Definition build_entry_list (caps : DriverCapabilities) : list EncoderEntry :=
  flat_map (fun r => match r with MmioRegion _ _ => [{| ee_action := MmioMap; ee_resource := r; ee_action_tag := ACTION_TAG_MMIO_MAP; ee_resource_tag := RESOURCE_TAG_MMIO_REGION |}] | _ => [] end) (mmio_regions caps) ++
  flat_map (fun r => match r with DmaWindow _ _ => [{| ee_action := DmaMap; ee_resource := r; ee_action_tag := ACTION_TAG_DMA_MAP; ee_resource_tag := RESOURCE_TAG_DMA_WINDOW |}] | _ => [] end) (dma_windows caps) ++
  flat_map (fun r => match r with IrqLine _ => [{| ee_action := IrqAttach; ee_resource := r; ee_action_tag := ACTION_TAG_IRQ_ATTACH; ee_resource_tag := RESOURCE_TAG_IRQ_LINE |}] | _ => [] end) (irq_lines caps) ++
  flat_map (fun r => match r with PciDevice _ _ _ _ =>
    [{| ee_action := PciConfigRead; ee_resource := r; ee_action_tag := ACTION_TAG_PCI_CFG_READ; ee_resource_tag := RESOURCE_TAG_PCI_DEVICE |};
     {| ee_action := PciConfigWrite; ee_resource := r; ee_action_tag := ACTION_TAG_PCI_CFG_WRITE; ee_resource_tag := RESOURCE_TAG_PCI_DEVICE |}] | _ => [] end) (pci_devices caps).

(** ** The kernel's encoder *)

Inductive DepositError := TokenCountExceeded (requested : nat) | TokenEncodingFailed | TokenSigningFailed | ScopeBytesOverflow (required : Z).

Definition align_up (value align : Z) : run Z :=
  s ← add64 value align;
  s ← sub64 s 1;
  a ← sub64 align 1;
  Done (Z.land s (not64 a)).

(** [DRIVER_CAP_ISSUER_SEED]: the key's bytes. *)
Definition kernel_signing_key : list Z := concat (replicate 8 [0xCA; 0xFE; 0xBA; 0xBE]).

(** The canonical encoding of tokens, and the kernel's random numbers. *)
Class DepositEnv := {
  encode_token : CapabilityToken -> option (list Z);
  decode_token : list Z -> option CapabilityToken;
  rng : Type;
  next_16_bytes : rng -> list Z * rng;
}.

(** What wire.rs documents of the encoding; a token takes less than four gigabytes. *)
Class DepositEnvLaws `{DepositEnv} : Prop := {
  decode_encode_token : forall t bs, encode_token t = Some bs -> decode_token bs = Some t;
  encode_token_u8 : forall t bs, encode_token t = Some bs -> Forall is_u8 bs;
  encode_token_short : forall t bs, encode_token t = Some bs -> Z.of_nat (length bs) < 2 ^ 32;
}.

Section Encoder.
Context `{DepositEnv} `{SigningPrimitives}.

Abbreviation blob := (Z * Z * list Z)%type.

(** The token of an entry. *)
Definition entry_payload (e : EncoderEntry) (w : TimeWindow) (subject fresh : list Z) : TokenPayload :=
  {| tp_id := fresh; tp_subject := subject; tp_issuer := verifying_key kernel_signing_key; tp_parent := None;
     tp_scope := {| action := ee_action e; resource := ee_resource e; window := w; caveats := [] |} |}.

Fixpoint mint_blobs (entries : list EncoderEntry) (w : TimeWindow) (subject : list Z) (g : rng) : result DepositError (list blob) * rng :=
  match entries with
  | [] => (Ok [], g)
  | e :: entries =>
      let '(fresh, g) := next_16_bytes g in
      match sign_payload kernel_signing_key (entry_payload e w subject fresh) with
      | Err _ => (Err TokenSigningFailed, g)
      | Ok token =>
          match encode_token token with
          | None => (Err TokenEncodingFailed, g)
          | Some encoded =>
              let '(r, g) := mint_blobs entries w subject g in
              (match r with Ok bs => Ok ((ee_action_tag e, ee_resource_tag e, encoded) :: bs) | Err x => Err x end, g)
          end
      end
  end.

(** The offsets of the blobs and the end of the last. *)
Fixpoint blob_layout (blobs : list blob) (cursor : Z) : run (result DepositError (list Z * Z)) :=
  match blobs with
  | [] => Done (Ok ([], cursor))
  | (_, _, encoded) :: blobs =>
      if u32_max <? cursor then stop ← add64 cursor (Z.of_nat (length encoded)); Done (Err (ScopeBytesOverflow stop)) else
      match checked_add64 cursor (Z.of_nat (length encoded)) with
      | None => Done (Err (ScopeBytesOverflow u64_max))
      | Some stop =>
          next ← align_up stop 8;
          r ← blob_layout blobs next;
          Done (match r with Ok (offs, stop) => Ok (cursor :: offs, stop) | Err x => Err x end)
      end
  end.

================================

PROMPT –
Your task is to transcribe, with no changes, only the lines of the listing above that lie between the line holding "tp_parent := None;" and the line holding "match sign_payload kernel_signing_key", inclusive.

WRITTEN RESPONSE –
  {| tp_id := fresh; tp_subject := subject; tp_issuer := verifying_key kernel_signing_key; tp_parent := None;
     tp_scope := {| action := ee_action e; resource := ee_resource e; window := w; caveats := [] |} |}.

Fixpoint mint_blobs (entries : list EncoderEntry) (w : TimeWindow) (subject : list Z) (g : rng) : result DepositError (list blob) * rng :=
  match entries with
  | [] => (Ok [], g)
  | e :: entries =>
      let '(fresh, g) := next_16_bytes g in
      match sign_payload kernel_signing_key (entry_payload e w subject fresh) with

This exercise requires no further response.